La leyenda dorada de los padres del desierto cuenta la historia
de aquel viejo monje que todos los días debía cruzar un largo
arenal para ir a recoger la leña que necesitaba para el fuego. En
medio del arenal surgía un pequeño oasis en cuyo centro saltaba una
fuente de agua cristalina que mitigaba los sudores y la sed del
eremita. Hasta que un día el monje pensó que debía ofrecer a Dios
ese sacrificio: regalaría a Dios el sufrimiento de su sed. Y al
llegar la primera noche, tras su sacrificio, el monje descubrió con
gozo que en el cielo había aparecido una nueva estrella. Desde aquel
día el camino se le hizo más corto al monje.
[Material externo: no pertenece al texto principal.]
(** * recover_media.py: MBDB manifest decoder and media recovery

    A shallow embedding of [recover_media.py].  Python integers that the
    program only ever keeps non-negative (offsets, field values, counters,
    code points) are [N]; byte strings are lists of [byte]; text strings
    ([str]) are lists of Unicode code points; dictionaries whose iteration
    order is observable are insertion-ordered association lists, the other
    ones are [gmap]s; exceptions are an explicit [result] type. *)

From Stdlib Require Import NArith ZArith Lia List Strings.Byte String Ascii DecimalString DecimalN.
From stdpp Require Import base option list gmap strings.
Import ListNotations.

Local Open Scope N_scope.

(** ** Python values *)

Abbreviation bytes := (list byte).

(** Text: a sequence of code points. *)
Abbreviation str := (list N).

Definition b2n (b : byte) : N := Byte.to_N b.

#[global] Instance byte_eq_dec : EqDecision byte := Byte.byte_eq_dec.

(** The byte of a number below 256 (the low eight bits otherwise). *)
Definition n2b (n : N) : byte :=
  match Byte.of_N (n mod 256) with
  | Some b => b
  | None => x00
  end.

(** A text literal: the code points of an ASCII string. *)
Definition lit (s : string) : str := map b2n (list_byte_of_string s).

(** A bytes literal. *)
Definition blit (s : string) : bytes := list_byte_of_string s.

(** The exceptions the program can meet. *)
Inductive exn :=
| NotMbdb              (* Exception("This does not look like an MBDB file") *)
| IndexError           (* data[offset] with offset out of range *)
| UnicodeDecodeError   (* bytes.decode("utf-8") on malformed input *)
| UnicodeEncodeError   (* str.encode("utf-8") on a surrogate *)
| FileNotFoundError
| OSError.             (* any other failure of a copy or of os.makedirs *)

Inductive result (A : Type) :=
| Ok (a : A)
| Raise (e : exn).
Arguments Ok {A} a.
Arguments Raise {A} e.

#[global] Instance result_ret : MRet result := fun A a => Ok a.
#[global] Instance result_bind : MBind result := fun A B f m =>
  match m with
  | Ok a => f a
  | Raise e => Raise e
  end.

(** [data[i]] for a non-negative index. *)
Definition index (data : bytes) (i : N) : result N :=
  match data !! N.to_nat i with
  | Some b => Ok (b2n b)
  | None => Raise IndexError
  end.

(** [data[a:b]] for non-negative bounds: out-of-range bounds are clipped. *)
Definition slice (data : bytes) (a b : N) : bytes :=
  take (N.to_nat (b - a)) (drop (N.to_nat a) data).

Definition len {A} (l : list A) : N := N.of_nat (length l).

(** ** Record decoder *)

(** The [while intsize > 0] loop of [getint]. *)
Fixpoint getint_loop (data : bytes) (value offset : N) (intsize : nat)
  : result (N * N) :=
  match intsize with
  | O => Ok (value, offset)
  | S intsize' =>
      b ← index data offset;
      getint_loop data (N.shiftl value 8 + b) (offset + 1) intsize'
  end.

Definition getint (data : bytes) (offset : N) (intsize : nat) : result (N * N) :=
  getint_loop data 0 offset intsize.

Definition getstring (data : bytes) (offset : N) : result (bytes * N) :=
  let by_length :=
    '(length, offset) ← getint data offset 2;
    Ok (slice data offset (offset + length), offset + length) in
  b0 ← index data offset;
  if b0 =? 0xFF then
    b1 ← index data (offset + 1);
    if b1 =? 0xFF then Ok ([], offset + 2) else by_length
  else by_length.

(** The encoding the round-trip property of the specification speaks of:
    a two-byte big-endian length prefix followed by the bytes. *)
Definition encode_string (s : bytes) : bytes :=
  n2b (len s / 256) :: n2b (len s mod 256) :: s.

(** ** Text codec (CPython's UTF-8 decoder and encoder)

    [utf8_scan] walks the bytes the way CPython's decoder does and yields,
    for each unit, the code point it decodes to, or [None] for a malformed
    unit (an invalid start byte, a lead byte followed by an invalid
    continuation, or a sequence cut short by the end of the data).  The
    error handler then decides: ["replace"] substitutes U+FFFD and goes on,
    the default (strict) handler raises. *)

Definition is_continuation (b : N) : bool := (0x80 <=? b) && (b <? 0xC0).

Fixpoint utf8_scan (bs : bytes) : list (option N) :=
  match bs with
  | [] => []
  | c0 :: r0 =>
    let ch := b2n c0 in
    if ch <? 0x80 then Some ch :: utf8_scan r0
    else if ch <? 0xC2 then None :: utf8_scan r0
    else if ch <? 0xE0 then
      match r0 with
      | [] => [None]
      | c1 :: r1 =>
        let ch2 := b2n c1 in
        if is_continuation ch2
        then Some (N.shiftl ch 6 + ch2 - 0x3080) :: utf8_scan r1
        else None :: utf8_scan r0
      end
    else if ch <? 0xF0 then
      match r0 with
      | [] => [None]
      | c1 :: r1 =>
        let ch2 := b2n c1 in
        if negb (is_continuation ch2)
           || (if ch2 <? 0xA0 then ch =? 0xE0 else ch =? 0xED)
        then None :: utf8_scan r0
        else
          match r1 with
          | [] => [None]
          | c2 :: r2 =>
            let ch3 := b2n c2 in
            if is_continuation ch3
            then Some (N.shiftl ch 12 + N.shiftl ch2 6 + ch3 - 0xE2080)
                   :: utf8_scan r2
            else None :: utf8_scan r1
          end
      end
    else if ch <? 0xF5 then
      match r0 with
      | [] => [None]
      | c1 :: r1 =>
        let ch2 := b2n c1 in
        if negb (is_continuation ch2)
           || (if ch2 <? 0x90 then ch =? 0xF0 else ch =? 0xF4)
        then None :: utf8_scan r0
        else
          match r1 with
          | [] => [None]
          | c2 :: r2 =>
            let ch3 := b2n c2 in
            if negb (is_continuation ch3) then None :: utf8_scan r1
            else
              match r2 with
              | [] => [None]
              | c3 :: r3 =>
                let ch4 := b2n c3 in
                if is_continuation ch4
                then Some (N.shiftl ch 18 + N.shiftl ch2 12 + N.shiftl ch3 6
                           + ch4 - 0x3C82080) :: utf8_scan r3
                else None :: utf8_scan r2
              end
          end
      end
    else None :: utf8_scan r0
  end.

Definition replacement_character : N := 0xFFFD.

(** [b.decode("utf-8", "replace")] *)
Definition decode_replace (b : bytes) : str :=
  map (fun u => default replacement_character u) (utf8_scan b).

(** [b.decode("utf-8")] *)
Definition decode_strict (b : bytes) : result str :=
  match mapM id (utf8_scan b) with
  | Some s => Ok s
  | None => Raise UnicodeDecodeError
  end.

Definition utf8_char (c : N) : result bytes :=
  if c <? 0x80 then Ok [n2b c]
  else if c <? 0x800 then
    Ok [n2b (N.lor 0xC0 (N.shiftr c 6)); n2b (N.lor 0x80 (N.land c 0x3F))]
  else if c <? 0x10000 then
    if (0xD800 <=? c) && (c <=? 0xDFFF) then Raise UnicodeEncodeError
    else Ok [n2b (N.lor 0xE0 (N.shiftr c 12));
             n2b (N.lor 0x80 (N.land (N.shiftr c 6) 0x3F));
             n2b (N.lor 0x80 (N.land c 0x3F))]
  else if c <? 0x110000 then
    Ok [n2b (N.lor 0xF0 (N.shiftr c 18));
        n2b (N.lor 0x80 (N.land (N.shiftr c 12) 0x3F));
        n2b (N.lor 0x80 (N.land (N.shiftr c 6) 0x3F));
        n2b (N.lor 0x80 (N.land c 0x3F))]
  else Raise UnicodeEncodeError.

(** [s.encode("utf-8")] *)
Fixpoint encode_utf8 (s : str) : result bytes :=
  match s with
  | [] => Ok []
  | c :: s' =>
      b ← utf8_char c;
      r ← encode_utf8 s';
      Ok (b ++ r)
  end.

(** ** hashlib.sha1 (FIPS 180-4), 32-bit words with explicit wrap-around *)

Definition add32 (a b : N) : N := (a + b) mod 2 ^ 32.
Definition rotl32 (n x : N) : N :=
  N.lor (N.shiftl x n mod 2 ^ 32) (N.shiftr x (32 - n)).
Definition not32 (x : N) : N := N.lxor x 0xFFFFFFFF.

Fixpoint be_bytes (n : nat) (x : N) : list N :=
  match n with
  | O => []
  | S n' => be_bytes n' (x / 256) ++ [x mod 256]
  end.

Definition sha1_pad (msg : list N) : list N :=
  let l := length msg in
  let k := ((64 - (l + 9) mod 64) mod 64)%nat in
  msg ++ [0x80] ++ repeat 0 k ++ be_bytes 8 (8 * N.of_nat l).

Fixpoint be_words (bs : list N) : list N :=
  match bs with
  | a :: b :: c :: d :: r => (((a * 256 + b) * 256 + c) * 256 + d) :: be_words r
  | _ => []
  end.

Fixpoint sha1_extend (n : nat) (w : list N) : list N :=
  match n with
  | O => w
  | S n' =>
      let i := length w in
      let x := N.lxor (N.lxor (nth (i - 3) w 0) (nth (i - 8) w 0))
                      (N.lxor (nth (i - 14) w 0) (nth (i - 16) w 0)) in
      sha1_extend n' (w ++ [rotl32 1 x])
  end.

Definition sha1_state : Type := N * N * N * N * N.

Definition sha1_round (st : sha1_state) (i : nat) (w : N) : sha1_state :=
  let '(a, b, c, d, e) := st in
  let '(f, k) :=
    if (i <? 20)%nat then (N.lor (N.land b c) (N.land (not32 b) d), 0x5A827999)
    else if (i <? 40)%nat then (N.lxor (N.lxor b c) d, 0x6ED9EBA1)
    else if (i <? 60)%nat then
      (N.lor (N.lor (N.land b c) (N.land b d)) (N.land c d), 0x8F1BBCDC)
    else (N.lxor (N.lxor b c) d, 0xCA62C1D6) in
  let temp := add32 (add32 (add32 (add32 (rotl32 5 a) f) e) k) w in
  (temp, a, rotl32 30 b, c, d).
Hasta que un día tocó al monje hacer su camino junto a un joven
novicio. El muchacho, cargado con los pesados haces de leña, sudaba
y sudaba. Y cuando vio la fuente no pudo reprimir un grito de
alegría; “Mire, padre, una fuente”. Cruzaron mil imágenes por
la mente del monje: si bebía, aquella noche la estrella no se
encendería en su cielo: pero si no bebía, tampoco el muchacho se
atrevería a hacerlo. Y, sin dudarlo un segundo, el eremita se
inclinó hacia la fuente y bebió. Tras él, el novicio, gozoso,
bebía y bebía también. Aquella noche Dios no estaría contento con
él y no se encendería su estrella.
Y al llegar la noche el monje apenas se atrevía a levantar los
ojos al cielo. Lo hizo, al fin, con la tristeza en el alma. Y sólo
entonces vio que aquella noche en el cielo se habían encendido no
una, sino dos estrellas.
José L. Martín Descalzo.
Dios ama más la misericordia que los sacrificios. Es más
importante vibrar con el hermano y hacerle feliz, que todas las
estrellas que puedan aparecer en el cielo.
Cuando James Calvert y sus compañeros se dirigían a las islas Fiji
para llevar el evangelio a sus moradores, el capitán del barco se
oponía diciéndoles: exponen su vida y las de sus compañeros yendo
a vivir entre esos antropófagos. Calvert respondió: “moriremos
antes de venir aquí”. Siempre que uno ama, no mira los riesgos ni
mide la vida.
Vivir es compartir en un amor oblativo todo lo que se tiene: tiempo,
mesa, techo, bienes. Ayudar a los otros a llevar las cargas con toda
humildad, dulzura y paciencia, soportándoles y aceptándoles como
son (Ef. 4.2), pues, de una vez por todas, se ha dado este
precepto:
“Ama y haz lo que quieras.
Si te callas, cállate por amor.
Si hablas, habla por amor.
Si corriges, corrige por amor.
Si perdonas, perdona por amor.
Mantén en el fondo de tu corazón la raíz del amor.
De esta raiz, no puede nacer más que el bien” (San Agustín).